To do
Among the lines below, which ones contain the word "apply"? Copy every such line.
*** Opening of Records for this task ***
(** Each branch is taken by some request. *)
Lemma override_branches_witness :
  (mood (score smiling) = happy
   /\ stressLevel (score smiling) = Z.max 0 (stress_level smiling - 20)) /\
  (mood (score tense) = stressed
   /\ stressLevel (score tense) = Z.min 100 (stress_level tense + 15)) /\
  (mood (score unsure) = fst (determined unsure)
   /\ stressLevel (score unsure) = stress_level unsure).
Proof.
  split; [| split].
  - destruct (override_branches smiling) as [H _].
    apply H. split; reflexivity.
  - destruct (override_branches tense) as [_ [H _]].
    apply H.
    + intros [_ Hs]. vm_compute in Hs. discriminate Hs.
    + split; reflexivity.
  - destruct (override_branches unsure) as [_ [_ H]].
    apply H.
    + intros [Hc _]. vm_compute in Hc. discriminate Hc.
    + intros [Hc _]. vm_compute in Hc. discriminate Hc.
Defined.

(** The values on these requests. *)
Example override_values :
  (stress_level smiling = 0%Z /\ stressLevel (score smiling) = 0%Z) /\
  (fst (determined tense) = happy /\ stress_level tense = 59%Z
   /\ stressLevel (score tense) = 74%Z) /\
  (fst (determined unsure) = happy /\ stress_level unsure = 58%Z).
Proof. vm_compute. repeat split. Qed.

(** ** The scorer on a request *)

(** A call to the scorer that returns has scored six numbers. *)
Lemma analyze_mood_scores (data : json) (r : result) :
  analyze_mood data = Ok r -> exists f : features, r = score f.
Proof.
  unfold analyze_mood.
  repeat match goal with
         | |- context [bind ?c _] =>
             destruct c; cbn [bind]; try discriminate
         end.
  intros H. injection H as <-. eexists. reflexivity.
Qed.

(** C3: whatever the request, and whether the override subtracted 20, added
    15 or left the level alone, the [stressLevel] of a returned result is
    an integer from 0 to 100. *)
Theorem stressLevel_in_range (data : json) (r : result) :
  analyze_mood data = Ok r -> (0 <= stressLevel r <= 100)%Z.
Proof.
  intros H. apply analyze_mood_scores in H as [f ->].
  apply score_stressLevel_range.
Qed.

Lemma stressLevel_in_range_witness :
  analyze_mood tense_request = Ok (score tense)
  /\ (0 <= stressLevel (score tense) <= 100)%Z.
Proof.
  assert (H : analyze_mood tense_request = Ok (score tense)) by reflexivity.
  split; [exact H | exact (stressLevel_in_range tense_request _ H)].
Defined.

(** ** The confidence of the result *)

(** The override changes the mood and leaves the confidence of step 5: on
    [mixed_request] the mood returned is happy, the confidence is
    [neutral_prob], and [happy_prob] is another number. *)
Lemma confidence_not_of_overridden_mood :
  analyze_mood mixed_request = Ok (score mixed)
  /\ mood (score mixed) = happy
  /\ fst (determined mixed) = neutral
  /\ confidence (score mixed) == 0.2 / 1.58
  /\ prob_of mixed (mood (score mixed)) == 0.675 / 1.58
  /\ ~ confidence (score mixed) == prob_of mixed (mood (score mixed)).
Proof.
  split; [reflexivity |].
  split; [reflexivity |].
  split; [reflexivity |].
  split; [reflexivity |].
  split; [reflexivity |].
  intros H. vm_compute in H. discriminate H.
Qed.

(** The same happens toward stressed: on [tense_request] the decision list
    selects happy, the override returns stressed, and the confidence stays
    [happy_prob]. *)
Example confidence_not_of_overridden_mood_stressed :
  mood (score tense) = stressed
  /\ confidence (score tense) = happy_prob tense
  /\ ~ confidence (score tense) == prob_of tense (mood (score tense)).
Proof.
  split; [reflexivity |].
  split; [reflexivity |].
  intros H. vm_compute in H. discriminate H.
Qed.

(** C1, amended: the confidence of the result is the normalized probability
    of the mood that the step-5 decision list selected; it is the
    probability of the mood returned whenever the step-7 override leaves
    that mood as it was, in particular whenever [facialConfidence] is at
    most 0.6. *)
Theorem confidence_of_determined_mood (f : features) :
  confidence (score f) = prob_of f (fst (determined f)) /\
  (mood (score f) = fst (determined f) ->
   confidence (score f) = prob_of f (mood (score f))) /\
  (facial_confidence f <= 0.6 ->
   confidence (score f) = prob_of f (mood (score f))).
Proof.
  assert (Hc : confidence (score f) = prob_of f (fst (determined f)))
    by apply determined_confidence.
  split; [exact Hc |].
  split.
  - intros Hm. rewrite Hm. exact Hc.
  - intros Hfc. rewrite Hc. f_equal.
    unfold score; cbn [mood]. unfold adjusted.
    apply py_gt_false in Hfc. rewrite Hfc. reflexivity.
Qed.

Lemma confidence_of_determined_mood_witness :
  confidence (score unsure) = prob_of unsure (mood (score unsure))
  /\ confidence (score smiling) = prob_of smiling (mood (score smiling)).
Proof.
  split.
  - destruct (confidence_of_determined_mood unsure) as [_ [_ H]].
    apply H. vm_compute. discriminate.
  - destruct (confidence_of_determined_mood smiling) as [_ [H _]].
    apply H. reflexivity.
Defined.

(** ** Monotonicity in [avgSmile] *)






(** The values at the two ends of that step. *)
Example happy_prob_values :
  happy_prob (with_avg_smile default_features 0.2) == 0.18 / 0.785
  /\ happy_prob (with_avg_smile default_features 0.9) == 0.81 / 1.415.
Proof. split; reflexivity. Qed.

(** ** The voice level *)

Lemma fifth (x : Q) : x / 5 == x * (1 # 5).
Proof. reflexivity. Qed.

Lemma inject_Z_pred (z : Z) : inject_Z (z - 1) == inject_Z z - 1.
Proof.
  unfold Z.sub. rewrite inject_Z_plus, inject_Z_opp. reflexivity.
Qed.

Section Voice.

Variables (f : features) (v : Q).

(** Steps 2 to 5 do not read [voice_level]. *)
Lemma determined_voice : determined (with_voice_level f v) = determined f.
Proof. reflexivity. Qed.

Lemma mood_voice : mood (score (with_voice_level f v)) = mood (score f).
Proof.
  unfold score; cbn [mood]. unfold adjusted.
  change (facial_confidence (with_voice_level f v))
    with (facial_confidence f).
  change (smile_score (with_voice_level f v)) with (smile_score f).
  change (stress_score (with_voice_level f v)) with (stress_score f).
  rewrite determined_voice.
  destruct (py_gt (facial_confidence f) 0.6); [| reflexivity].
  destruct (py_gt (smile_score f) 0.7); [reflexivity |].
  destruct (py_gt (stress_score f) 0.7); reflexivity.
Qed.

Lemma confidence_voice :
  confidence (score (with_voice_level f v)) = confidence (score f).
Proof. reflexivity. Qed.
*** Close of Records for this task ***
The completed task
    apply H. split; reflexivity.
    apply H.
    apply H.
  intros H. apply analyze_mood_scores in H as [f ->].
  apply score_stressLevel_range.
    by apply determined_confidence.
    apply py_gt_false in Hfc. rewrite Hfc. reflexivity.
    apply H. vm_compute. discriminate.
    apply H. reflexivity.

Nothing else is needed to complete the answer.